Llevo algunos minutos
esperándote, sentado en la plaza, atrás del monumento a O’Higgins. El caballo,
la espada y el sombrero del prócer están sucios. No quiero pensar que es obra
de algún carrerista eternamente enojado. Poca gente camina por las calles, es
tarde y la noche es fría. Espero ver aparecer tu pequeña figura, tu caminar
raudo que se acerca con seguridad hacia mí, besarte, mirar tus ojos negros y
profundos, abrazarte y seguir un camino sin rumbo conocido. Te has demorado más
de lo normal, tiempo suficiente para pararme, recorrer la plaza y tratar de
recordar lo que mi abuelo me dijo tantas veces, “que Carrera no ayudó”, “que
O’Higgins fue terco”, que este último se refugió en la Iglesia de la Merced y
mostró una bandera negra, en señal de patriotismo y no rendición. Miro al piso
y hay señales de aquello, del denominado Desastre de Rancagua.

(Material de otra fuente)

(** ** What the protocol promises *)

(** C23: Whatever the threads do, in every interleaving: at most one call of
    [hev_socks5_tunnel_stop] is between taking and releasing SYNC_WAIT; no step of a
    call or of the tunnel's thread is undefined, so a stop never writes to sockets
    that [hev_socks5_tunnel_fini] closed, and the event task never reads from them;
    and once a stop has announced itself with SYNC_SENT and has written its byte, the
    event task is woken, so the stop is not lost. *)
Theorem tunnel_stop_safe s :
  reachable s →
  (∀ t t' pc pc', stops s !! t = Some pc → stops s !! t' = Some pc' → owner pc = true → owner pc' = true → t = t') ∧
  (∀ t pc, stops s !! t = Some pc → hev_socks5_tunnel_stop pc s ≠ Stuck) ∧
  (∀ ok, main_step ok s ≠ Stuck) ∧
  (has SYNC_SENT (tsync s) = true → main s = MainEventRead → (∀ t, stops s !! t ≠ Some StopWrite) →
   ∃ s', main_step true s = Val MainEventClear s').
Proof.
  intros Hi%reachable_inv. pose proof Hi as [[_ Hu] _ _ _ Hpend _ _ _].
  split; [done|split; [|split]].
  - intros t pc. by apply stop_defined.
  - intros ok. by apply main_defined.
  - intros Hb Hm Hn. rewrite Hm in Hpend.
    destruct (Hpend Hb eq_refl) as [[t Ht]|(n & Hn' & Hpos)]; [by destruct (Hn t)|].
    unfold main_step, event_task_entry, of_option. mstep. rewrite Hm. mstep. rewrite Hm. mstep. rewrite Hn'. mstep.
    destruct (Z.eqb_spec n 0); [lia|eauto].
Qed.

(** A tunnel whose event task is read and closed. *)
Lemma tunnel_stop_safe_witness :
  ∃ s, stops s !! 0%nat = Some StopRelease ∧ main s = MainEventRead ∧
    reachable s ∧ ∃ s', main_step true s = Val MainEventClear s'.
Proof.
  eexists (Tunnel 7 (Some 1) MainEventRead {[ 0%nat := StopRelease ]}).
  assert (reachable (Tunnel 7 (Some 1) MainEventRead {[ 0%nat := StopRelease ]})) as Hr.
  { do 4 (eapply rtc_l; [by apply (step_main true)|]).
    eapply rtc_l; [apply (step_call 0); by left|].
    do 3 (eapply rtc_l; [by eapply (step_stop 0)|]). apply rtc_refl. }
  split; [done|split; [done|split; [done|]]].
  apply (tunnel_stop_safe _ Hr); [by vm_compute|done|].
  cbn [stops]. by intros t [_ [=]]%lookup_singleton_Some.
Defined.

(** A call, or the tunnel's thread, that takes [n] steps in a row. *)
Fixpoint stop_steps (n : nat) (pc : stop_pc) : M tunnel stop_pc :=
  match n with O => mret pc | S n => pc' ← hev_socks5_tunnel_stop pc; stop_steps n pc' end.
Fixpoint main_steps (n : nat) : M tunnel main_pc :=
  match n with
  | O => gets main
  | S n => pc ← main_step true; modify (set_main pc);; main_steps n
  end.

(** A call that nobody interrupts: SYNC_WAIT is free again, and the byte is in the
    sockets, or SYNC_STOP is set. *)
Lemma stop_alone s :
  sync_inv s → has SYNC_WAIT (tsync s) = false →
  ∃ s1, stop_steps 4 StopRetry s = Val StopReturned s1 ∧ main s1 = main s ∧
    has SYNC_WAIT (tsync s1) = false ∧
    if has SYNC_SEND (tsync s) then waiting (main s) = true → ∃ n, events s1 = Some n ∧ 0 < n
    else has SYNC_STOP (tsync s1) = true.
Proof.
  intros [[Ho _] Hsend _ _ Hpend _ _ Hev] Hfree.
  assert (Hnw : ∀ t, stops s !! t ≠ Some StopWrite).
  { intros t Ht. specialize (Ho _ _ Ht eq_refl). congruence. }
  cbn [stop_steps]. unfold hev_socks5_tunnel_stop, atomic_fetch_or, atomic_fetch_and, of_option. mstep.
  fold (has SYNC_WAIT (tsync s)). rewrite Hfree. mstep.
  fold (has SYNC_SEND (tsync s)).
  destruct (has SYNC_SEND (tsync s)) eqn:Es; mstep; cbn.
  - destruct (Hsend eq_refl) as [_ [n Hn]]. specialize (Hev _ Hn).
    fold (has SYNC_SENT (Z.lor (tsync s) SYNC_WAIT)). bits.
    destruct (has SYNC_SENT (tsync s)) eqn:Et; mstep; cbn.
    + eexists. split; [done|split; [done|split; [cbn; bits; done|]]]. cbn. intros Hw.
      destruct (Hpend eq_refl Hw) as [[t Ht]|?]; [by destruct (Hnw t)|done].
    + rewrite Hn. cbn. eexists. split; [done|split; [done|split; [cbn; bits; done|]]]. cbn. eauto with lia.
  - eexists. split; [done|split; [done|split; cbn; bits; done]].
Qed.

Lemma main_ends s n :
  main s = MainEventRead → has SYNC_WAIT (tsync s) = false → events s = Some n → 0 < n →
  ∃ s2, main_steps 4 s = Val MainIdle s2 ∧ events s2 = None.
Proof.
  intros Hm Hw He Hn. cbn [main_steps].
  unfold main_step, event_task_entry, hev_socks5_tunnel_fini, atomic_fetch_and, of_option. mstep.
  do 2 (rewrite Hm; mstep). rewrite He. mstep. destruct (Z.eqb_spec n 0); [lia|]. cbn.
  fold (has SYNC_WAIT (Z.land (tsync s) (Z.lnot SYNC_SENT))). bits. rewrite Hw. cbn. eauto.
Qed.

Lemma main_refuses s :
  main s = MainIdle → has SYNC_STOP (tsync s) = true → ∃ s2, main_steps 4 s = Val MainFini s2.
Proof.
  intros Hm Hs. cbn [main_steps].
  unfold main_step, hev_socks5_tunnel_init, hev_socks5_tunnel_run, atomic_fetch_or, atomic_fetch_and. mstep.
  do 2 (rewrite Hm; cbn).
  fold (has SYNC_STOP (Z.lor (tsync s) SYNC_SEND)). bits. rewrite Hs. cbn. eauto.
Qed.

(** A stop works. In a reachable state where no call holds SYNC_WAIT, a call of
    [hev_socks5_tunnel_stop] that is not interrupted returns; when the event task was
    waiting, the tunnel's thread then leaves the run and closes its sockets, and when
    the tunnel had not started, the next run ends before it runs any task. *)
Theorem tunnel_stop_ends_run s :
  reachable s → has SYNC_WAIT (tsync s) = false →
  (main s = MainEventRead → ∃ s1 s2, stop_steps 4 StopRetry s = Val StopReturned s1 ∧
     main_steps 4 s1 = Val MainIdle s2 ∧ events s2 = None) ∧
  (main s = MainIdle → ∃ s1 s2, stop_steps 4 StopRetry s = Val StopReturned s1 ∧
     main_steps 4 s1 = Val MainFini s2).
Proof.
  intros Hr%reachable_inv Hfree. destruct (stop_alone s Hr Hfree) as (s1 & H1 & Hm & Hw & He).
  split; intros Hs; exists s1; rewrite Hs in *.
  - rewrite (si_waiting _ Hr) in He by by rewrite Hs. destruct (He eq_refl) as (n & Hn & Hpos).
    destruct (main_ends s1 n) as (s2 & ? & ?); eauto.
  - destruct (has SYNC_SEND (tsync s)) eqn:Es.
    { destruct (si_send _ Hr Es) as [Hl _]. by rewrite Hs in Hl. }
    destruct (main_refuses s1) as (s2 & ?); eauto.
Qed.

Lemma tunnel_stop_ends_run_witness :
  ∃ s s1 s2, reachable s ∧ stop_steps 4 StopRetry s = Val StopReturned s1 ∧
    main_steps 4 s1 = Val MainIdle s2 ∧ events s2 = None.
Proof.
  assert (reachable (Tunnel 1 (Some 0) MainEventRead ∅)) as Hr.
  { do 4 (eapply rtc_l; [by apply (step_main true)|]). apply rtc_refl. }
  pose proof (proj1 (tunnel_stop_ends_run _ Hr eq_refl) eq_refl) as (s1 & s2 & H).
  by exists (Tunnel 1 (Some 0) MainEventRead ∅), s1, s2.
Defined.

(** A stop can get lost. There is an interleaving in which a call that began
    before the tunnel accepted stops through its sockets returns after
    [hev_socks5_tunnel_run] looked for SYNC_STOP: the call has returned, no other is in
    progress, and the event task waits for a byte that nobody will write. *)
Theorem tunnel_stop_lost :
  ∃ s, reachable s ∧ stops s = {[ 0%nat := StopReturned ]} ∧
    main s = MainEventRead ∧ ∀ ok, main_step ok s = Blocked s.
Proof.
  exists (Tunnel 9 (Some 0) MainEventRead {[ 0%nat := StopReturned ]}).
  split; [|by split; [|split; [|by intros []]]].
  eapply rtc_l; [apply (step_call 0); by left|].
  eapply rtc_l; [by eapply (step_stop 0)|].
  do 4 (eapply rtc_l; [by apply (step_main true)|]).
  do 2 (eapply rtc_l; [by eapply (step_stop 0)|]). apply rtc_refl.
Qed.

Recuerdo asimismo
la nevazón del noventa y tres, las clases suspendidas, la alegría de construir
un mono de nieve que demoraría poco en desintegrarse; de como día tras día, en
el noticiero regional, exhibieron las imágenes de la nieve cubriendo de blanco
el centro de la ciudad; de las “vueltas por la plaza” que cada domingo, junto a
mis hermanos, le pedíamos a mi papá y bastaban para terminar alegremente el fin
de semana; de recorrer con mis compañeros de colegio la calle Estado y esperar
que alguna estudiante gritara algo que nos subiera el ego.
El tiempo ha pasado y
ahora me encuentro solo, caminando y recordando mi infancia, mi juventud, entre
estas calles llenas de historia, llenas de alegrías y pesares. Me encuentro
esperándote, sin la certeza de conocerte, con la esperanza que encierra la
incertidumbre. La espera es cruel, es fría. Pero algo me dice que siga
esperando; que siga recorriendo si es necesario; que llegarás.
Froto mis manos
rápidamente, como cada vez que siento frío o ansiedad. Apareces sin aviso y te
sientas a mi lado, con las piernas dobladas sobre el escaño, prendes un
cigarro, exhalas la primera bocanada, cruzamos miradas y frases sin sentido, me
acerco a ti y te beso, así, sin más. Y es esa autenticidad, esa simpleza, la
que me envuelve, la que me hace pensar más de la cuenta, la que sin querer me
amarra y me hace esperar; la que, en definitva, me hace olvidar la historia de
estas calles y darme cuenta que llegaste, que la espera terminó.
(Cuento enviado al concurso literario Rancagua Simplemente. No apareció entre los seleccionados).